また計画作りの際には、経済や技術、暮らしや教育等についても考えてほしいものです。例えば、緊急事態宣言が出る毎に、倒産や失業、生活苦に陥る人が増え、格差を広げるような今の経済の仕組みは決して持続的ではありません。従来の成長を基盤とした経済システムのままで、新しい脱炭素社会の創造など不可能だと思います。また脱炭素社会に向けた国の長期戦略は技術重視ですが、技術が何でも解決してくれるわけではありません。特に政治と資本が結び付いた巨大技術、気候工学など効果も不透明な技術を安易に選択するのではなく、今ある確実な技術を中心に、コントロール可能な技術か?本当に社会や人々を幸せにする技術か?を考え選択することも大切です。そして何より私たち自身が、不確実性の増すこれからの暮らしの中で、本当に大切なもの・幸せとは何かを見つめ直し、助け合いや人を思いやる利他的な価値観を大切する、そして経済優先の考え方や際限ない人間の業欲が、現在の格差を広げ社会の混乱を招き、人々を苦しめる根源になっていることを自覚し、少しでも「変わる」「変える」ための努力が大切だと思うのです。

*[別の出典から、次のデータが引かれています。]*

(** ** Modules *)
Definition memoryTypes (t : Z) : string :=
  default "" (list_to_map (M := gmap Z string) [(1, "Other"); (2, "Unknown"); (3, "DRAM"); (4, "EDRAM"); (5, "VRAM"); (6, "SRAM"); (7, "RAM");
    (8, "ROM"); (9, "Flash"); (10, "EEPROM"); (11, "FEPROM"); (12, "EPROM"); (13, "CDRAM"); (14, "3DRAM"); (15, "SDRAM"); (16, "SGRAM");
    (17, "RDRAM"); (18, "DDR"); (19, "DDR2"); (20, "DDR2 FB-DIMM"); (24, "DDR3"); (25, "FBD2"); (26, "DDR4"); (27, "LPDDR"); (28, "LPDDR2");
    (29, "LPDDR3"); (30, "LPDDR4"); (31, "Logical non-volatile device"); (32, "HBM"); (33, "HBM2"); (34, "DDR5"); (35, "LPDDR5"); (36, "HBM3")] !! t).
Definition formFactors (t : Z) : string :=
  default "" (list_to_map (M := gmap Z string) [(1, "Other"); (2, "Unknown"); (3, "SIMM"); (4, "SIP"); (5, "Chip"); (6, "DIP"); (7, "ZIP");
    (8, "Proprietary Card"); (9, "DIMM"); (10, "TSOP"); (11, "Row of chips"); (12, "RIMM"); (13, "SODIMM"); (14, "SRIMM"); (15, "FB-DIMM"); (16, "Die")] !! t).
Definition memorySize (s : smbiosStruct) : Z :=
  let v := u16 s 12 in
  if (v =? 0) || (v =? 65535) then 0
  else if v =? 32767 then Z.shiftl (u32 s 28) 20
  else if negb (Z.land v 32768 =? 0) then Z.shiftl (Z.land v 32767) 10
  else Z.shiftl v 20.
Record MemoryModule := mkModule {
  mm_Slot : string; mm_Bank : string; mm_SizeBytes : Z; mm_Type : string; mm_FormFactor : string; mm_SpeedMTs : Z;
  mm_Manufacturer : string; mm_Part : string; mm_ECC : bool }.
(** The configured speed wins over the nominal one; 65535 points to the extended field. *)
Definition module_speed (s : smbiosStruct) : Z :=
  let speed := u16 s 21 in
  let v := u16 s 32 in
  let speed := if (v =? 65535) && negb (u32 s 88 =? 0) then u32 s 88
               else if negb (v =? 0) && negb (v =? 65535) then v else speed in
  let speed := if speed =? 65535 then (if negb (u32 s 84 =? 0) then u32 s 84 else speed) else speed in
  if speed =? 65535 then 0 else speed.
Definition module_maker (s : smbiosStruct) : string :=
  let m := str s (u8 s 23) in if String.eqb m "Unknown" || String.eqb m "Not Specified" then "" else m.
Definition module_type (s : smbiosStruct) : string :=
  let t := memoryTypes (u8 s 18) in if String.eqb t "" then String.append "type 0x" (hex2 (u8 s 18)) else t.
Definition arrayECC (structs : list smbiosStruct) : gmap Z bool :=
  fold_left (fun m s => if sm_Type s =? smbiosPhysicalMemoryArray then <[sm_Handle s := (u8 s 6 =? 5) || (u8 s 6 =? 6)]> m else m) structs ∅.
Definition memory_module (ecc : gmap Z bool) (s : smbiosStruct) : MemoryModule :=
  mkModule (str s (u8 s 16)) (str s (u8 s 17)) (memorySize s) (module_type s) (formFactors (u8 s 14)) (module_speed s) (module_maker s) (str s (u8 s 26))
    (default false (ecc !! u16 s 4) || ((u16 s 10 <? u16 s 8) && negb (u16 s 10 =? 0) && negb (u16 s 8 =? 65535))).
Inductive SmbiosErr := EStructure (typ pos ln : Z) | ENoMemoryDevice.
Definition ParseMemoryModules (table : list ascii) : list MemoryModule * option SmbiosErr :=
  let '(structs, e) := walkSMBIOS table in
  let err := match e with Some (t, p, n) => Some (EStructure t p n) | None => None end in
  match structs, e with
  | [], Some _ => ([], err)
  | _, _ =>
      let devices := List.filter (fun s => sm_Type s =? smbiosMemoryDevice) structs in
      match devices with
      | [] => ([], Some ENoMemoryDevice)
      | _ => (map (memory_module (arrayECC structs)) (List.filter (fun s => 0 <? memorySize s) devices), err)
      end
  end.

勿論、これらを可能にする基盤は教育や学びだと思います。

菅総理の脱炭素化宣言以降、国も地方も計画作りが加速されていますが、官僚や一握りの専門家に任せるだけでなく、皆で学び考え議論して危機を乗り越え、新しい社会をつくる、これこそが民主主義です。是非皆さんも地元のそうした活動にも参加してみてください。